Essential Production Tracking Software

Ryan Wong October 23, 2025 production-monitoring, devops, site-reliability, analytics-tools, production-checklist, incident-response

Introduction

Early in my career, we had an AWS went down and our production site went offline, we had no error tracker, no APM, no uptime pings, and no backups to redeploy from, we didn't even realise it went down until customers started filing tickets. After that incident I made a short list of tools I use to watch production health and product signals. I keep this on hand so the team knows which system tells us what, and where we go first when something looks off.

Reason for each software

Fresh Gmail Create a new gmail so you can put all your credentials tie to it. Gmail is required to setup for google login, push notifications and google analytics. (Gmail)

Freshchat / Freshworks (live chat & support). Tracks conversations, ticket volumes, response times and session counts so support trends are visible and you can measure how releases affect customer contacts. It also ties chats to tickets for follow-up. (Freshworks)

Google Analytics. Shows traffic, sessions, events and conversion funnels for pages and flows. Use it for overall usage trends and to spot sudden drops or spikes after a deploy. (Google Help)

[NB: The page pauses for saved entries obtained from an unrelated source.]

(* ===== verification/Ocr.v ===== *)
(** OCR artifacts and their identities ([cardrag_core/ocr.py]): the strict verification
    of OCR bytes, and the reuse keys of the OCR caches.

    The contract is a value of the model; the field types that pydantic enforces are the
    types of the record and the conditions of [valid_contract]. *)
From S2P Require Export Json Regex.

Definition OCRVerificationError : exn := Raised "OCRVerificationError" "".

(** ** Verified OCR text *)

(** [payload.decode("utf-8")]: well-formed sequences of Unicode scalar values only. *)
Definition is_scalar (c : N) : bool := (c <? 55296)%N || in_range 57344 1114111 c.
Definition decode_utf8 (payload : list N) : option ustr :=
  let t := utf8_decode payload in
  if forallb is_scalar t && bool_decide (utf8_encode t = payload) then Some t else None.

(** The page marker, [^] and [$] in multi-line mode: it matches whole lines only. *)
Definition re_page_marker : regex := seqs [lit (us "## Page "); rng 49 57; Star (rng 48 57)].
Definition is_marker (line : ustr) : bool := fullmatch re_page_marker line.
Fixpoint marker_scan (pos : Z) (lines : list ustr) : list (Z * ustr) :=
  match lines with
  | [] => []
  | line :: rest => (if is_marker line then [(pos, drop 8 line)] else []) ++ marker_scan (pos + zlen line + 1) rest
  end.
Definition find_markers (text : ustr) : list (Z * ustr) := marker_scan 0 (split_on 10 text).

(** [int(digits)], which refuses more than 4300 digits. *)
Definition int_limited (digits : ustr) : res Z :=
  let! _ := raise_if (4300 <? zlen digits) (ValueError "Exceeds the limit (4300 digits) for integer string conversion") in
  Ok (int_of_digits digits).

(** The slices from one marker to the next, stripped. *)
Fixpoint page_slices (text : ustr) (starts : list Z) : list ustr :=
  match starts with
  | [] => []
  | s :: rest => strip (slice text s (match rest with e :: _ => e | [] => zlen text end)) :: page_slices text rest
  end.

Definition canonical_text (pages : list ustr) : ustr := join [10%N; 10%N] pages ++ [10%N].

Definition split_pages (text : ustr) (expected_page_count minimum_chars_per_page : Z) : res (list ustr) :=
  let markers := find_markers text in
  let! marker_numbers := mapM_res int_limited (map snd markers) in
  let! _ := raise_if (negb (bool_decide (marker_numbers = seqZ 1 expected_page_count))) OCRVerificationError in
  let pages := page_slices text (map fst markers) in
  let! _ := raise_if (existsb (fun page => zlen page <? minimum_chars_per_page) pages) OCRVerificationError in
  let! _ := raise_if (negb (bool_decide (text = canonical_text pages))) OCRVerificationError in
  Ok pages.

Record VerifiedOCR := {
  vo_text : ustr;
  vo_sha256 : ustr;
  vo_size_bytes : Z;
  vo_char_count : Z;
  vo_pages : list ustr;
  vo_page_sha256 : list ustr;
}.

(** The optional arguments. *)
Record ocr_expectation := {
  ex_sha256 : option ustr;
  ex_size_bytes : option Z;
  ex_char_count : option Z;
  ex_page_sha256 : option (list ustr);
  ex_minimum_chars : Z;
}.
Definition differs {A} `{EqDecision A} (expected : option A) (actual : A) : bool :=
  match expected with Some e => negb (bool_decide (actual = e)) | None => false end.

Definition verify_ocr_bytes (payload : list N) (expected_page_count : Z) (ex : ocr_expectation) : res VerifiedOCR :=
  let! _ := raise_if (expected_page_count <? 1) (ValueError "expected_page_count must be positive") in
  let! _ := raise_if (ex_minimum_chars ex <? 1) (ValueError "minimum_chars_per_page must be positive") in
  let! _ := raise_if (existsb (fun b => (b =? 0)%N || (b =? 13)%N) payload) OCRVerificationError in
  let! _ := raise_if (differs (ex_size_bytes ex) (zlen payload)) OCRVerificationError in
  let digest := sha256_bytes payload in
  let! _ := raise_if (differs (ex_sha256 ex) digest) OCRVerificationError in
  let! text := of_option OCRVerificationError (decode_utf8 payload) in
  let! pages := split_pages text expected_page_count (ex_minimum_chars ex) in
  let! _ := raise_if (differs (ex_char_count ex) (zlen text)) OCRVerificationError in
  let page_hashes := map (fun page => sha256_bytes (utf8_encode page)) pages in
  let! _ := raise_if (differs (ex_page_sha256 ex) page_hashes) OCRVerificationError in
  Ok {| vo_text := text; vo_sha256 := digest; vo_size_bytes := zlen payload; vo_char_count := zlen text;
        vo_pages := pages; vo_page_sha256 := page_hashes |}.

(** ** Reuse keys *)
Inductive OCRContractSchema := ContractV1 | ContractV2.
Definition schema_name (s : OCRContractSchema) : ustr :=
  match s with ContractV1 => us "cardrag.ocr-contract.v1" | ContractV2 => us "cardrag.ocr-contract.v2" end.

Record NativeOCRContract := {
  oc_schema_version : OCRContractSchema;
  oc_processor_version : ustr;
  oc_cache_epoch : Z;
  oc_prompt_version : ustr;
  oc_prompt_sha256 : ustr;
  oc_renderer_id : ustr;
  oc_render_scale_milli : Z;
  oc_provider : ustr;
  oc_model : ustr;
  oc_reasoning_effort : option ustr;
  oc_chunk_pages : option Z;
  oc_segmentation_strategy_id : option ustr;
  oc_whole_document_max_pages : option Z;
  oc_target_pages_per_call : option Z;
  oc_context_pages_before : option Z;
  oc_context_pages_after : option Z;
  oc_output_policy : option ustr;
}.

Definition absent {A} (o : option A) : bool := match o with Some _ => false | None => true end.
Definition absent_fields (c : NativeOCRContract) : list bool :=
  [absent (oc_segmentation_strategy_id c); absent (oc_whole_document_max_pages c); absent (oc_target_pages_per_call c);
   absent (oc_context_pages_before c); absent (oc_context_pages_after c); absent (oc_output_policy c)].

Definition segmentation_contract_matches_schema (c : NativeOCRContract) : res unit :=
  match oc_schema_version c with
  | ContractV1 =>
      let! _ := raise_if (absent (oc_chunk_pages c)) (ValueError "v1 OCR contract requires chunk_pages") in
      raise_if (existsb negb (absent_fields c)) (ValueError "v1 OCR contract cannot contain v2 segmentation fields")
  | ContractV2 =>
      let! _ := raise_if (negb (absent (oc_chunk_pages c))) (ValueError "v2 OCR contract must use target_pages_per_call, not chunk_pages") in
      raise_if (existsb id (absent_fields c)) (ValueError "v2 OCR contract requires the complete segmentation contract")
  end.

Definition JOptZ (o : option Z) : json := match o with Some z => JInt z | None => JNull end.

(** [serialize_by_schema]: the fields of the other schema are left out. *)
Definition contract_payload (c : NativeOCRContract) : json :=
  JObj ([(us "schema_version", JStr (schema_name (oc_schema_version c)));
         (us "processor_version", JStr (oc_processor_version c));
         (us "output_profile", JStr (us "cardrag.ocr-markdown.v1"));
         (us "cache_epoch", JInt (oc_cache_epoch c));
         (us "prompt_version", JStr (oc_prompt_version c));
         (us "prompt_sha256", JStr (oc_prompt_sha256 c));
         (us "renderer_id", JStr (oc_renderer_id c));
         (us "render_scale_milli", JInt (oc_render_scale_milli c));
         (us "provider", JStr (oc_provider c));
         (us "model", JStr (oc_model c));
         (us "reasoning_effort", JOpt (oc_reasoning_effort c))] ++
        match oc_schema_version c with
        | ContractV1 => [(us "chunk_pages", JOptZ (oc_chunk_pages c))]
        | ContractV2 =>
            [(us "segmentation_strategy_id", JOpt (oc_segmentation_strategy_id c));
             (us "whole_document_max_pages", JOptZ (oc_whole_document_max_pages c));
             (us "target_pages_per_call", JOptZ (oc_target_pages_per_call c));
             (us "context_pages_before", JOptZ (oc_context_pages_before c));
             (us "context_pages_after", JOptZ (oc_context_pages_after c));
             (us "output_policy", JOpt (oc_output_policy c))]
        end).
Definition contract_sha256 (c : NativeOCRContract) : ustr := canonical_sha256 (contract_payload c).

Record OCRInput := { oi_pdf_sha256 : ustr; oi_pdf_size_bytes : Z; oi_page_count : Z }.
Definition input_payload (source : OCRInput) : json :=
  JObj [(us "schema_version", JStr (us "cardrag.ocr-input.v1")); (us "pdf_sha256", JStr (oi_pdf_sha256 source));
        (us "pdf_size_bytes", JInt (oi_pdf_size_bytes source)); (us "page_count", JInt (oi_page_count source))].

Definition native_key_payload (contract : NativeOCRContract) (source : OCRInput) : json :=
  JObj [(us "contract_sha256", JStr (contract_sha256 contract)); (us "input", input_payload source);
        (us "schema_version", JStr (us "cardrag.ocr-reuse-key.v1"))].
Definition native_ocr_reuse_key (contract : NativeOCRContract) (source : OCRInput) : ustr :=
  canonical_sha256 (native_key_payload contract source).

Definition content_key_payload (source : OCRInput) (cache_epoch : Z) : json :=
  JObj [(us "cache_epoch", JInt cache_epoch); (us "input", input_payload source);
        (us "schema_version", JStr (us "cardrag.ocr-content-reuse-key.v2"))].
Definition content_addressed_ocr_reuse_key (source : OCRInput) (cache_epoch : Z) : res ustr :=
  let! _ := raise_if (cache_epoch <? 0) (ValueError "OCR cache epoch must be a nonnegative integer") in
  Ok (canonical_sha256 (content_key_payload source cache_epoch)).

Google Search Console. Reports indexing, crawl errors, and which search queries bring users to the site. Useful when search visibility or indexing problems affect incoming traffic. (Google)

PostHog. Product analytics you can self-host. Tracks events, feature usage, and session recordings so engineers and product people can see how real users behave in production. (PostHog)

Sentry. Error tracking and APM: captures exceptions, stack traces and slow transactions so you can triage errors linked to a release and see which code paths fail in production. (Sentry)

Cloudflare. CDN, DNS, WAF and edge telemetry. Use it for performance metrics, caching effectiveness and to block bad traffic before it reaches your origin. (Cloudflare)

Mixpanel. Event-level product analytics (funnels, retention, cohorts). Good for tracking feature adoption and which user flows change after a release. (Mixpanel)

Amplitude. Product analytics focused on retention and core metrics. Use it to define and watch the specific product metrics you care about (activation, retention, monetization). (Amplitude)

Statsig. Feature flags and experimentation platform. Let you roll out features gradually, run experiments, and automatically detect if a rollout harms a sub-group so you can revert quickly. (Statsig)

Datadog. Central place for metrics, logs and traces (APM). Correlate host metrics, application metrics and traces to find cause when latency or errors rise. (Datadog Monitoring)

UptimeRobot. Lightweight uptime and status-page service that pings endpoints and alerts when sites or APIs are down. Also provides public status pages to reduce repetitive support messages during incidents. (UptimeRobot)

Things to be aware of in production

  • Regression testing. Keep a regression test suite in CI so every build runs tests that check existing flows still work. Automated regression tests reduce post-release fire drills. (TestDevLab)
  • Staging server. Have a staging environment that mirrors production as closely as possible for final checks before release. Treat staging as the dress rehearsal. (Harness.io)
  • Release notes. Write short release notes for each deploy so engineers, support and product can see what changed and where to look if issues appear. Keep notes simple and dated. (ProductPlan)
  • Read software licenses. Confirm third-party and open-source licenses before shipping; some licenses require attribution or other obligations. Noncompliance can force code disclosure or other penalties. (Aqua)
  • Backups and rollback. Have tested backups and a rollback plan for code and data. Decide whether you roll back code, fix-forward, or rollback DB changes, and automate the parts you can. (Octopus Deploy)
  • SLA for vendors. If uptime or response time matters, pick providers that can sign an SLA that meets your needs and defines metrics and remedies. (IBM)
  • Onboarding for team members. Document runbooks, monitoring dashboards and access steps so a new hire or someone covering a shift can respond to incidents without guesswork. Good onboarding reduces single-person failure modes. (SHRM)

Take away

I keep these notes short and practical: each tool maps to one or two signals I check first, and the ops items above are the guardrails that stop a small bug from becoming a major outage. If you want, I can turn this into a one-page checklist for on-call engineers and product owners.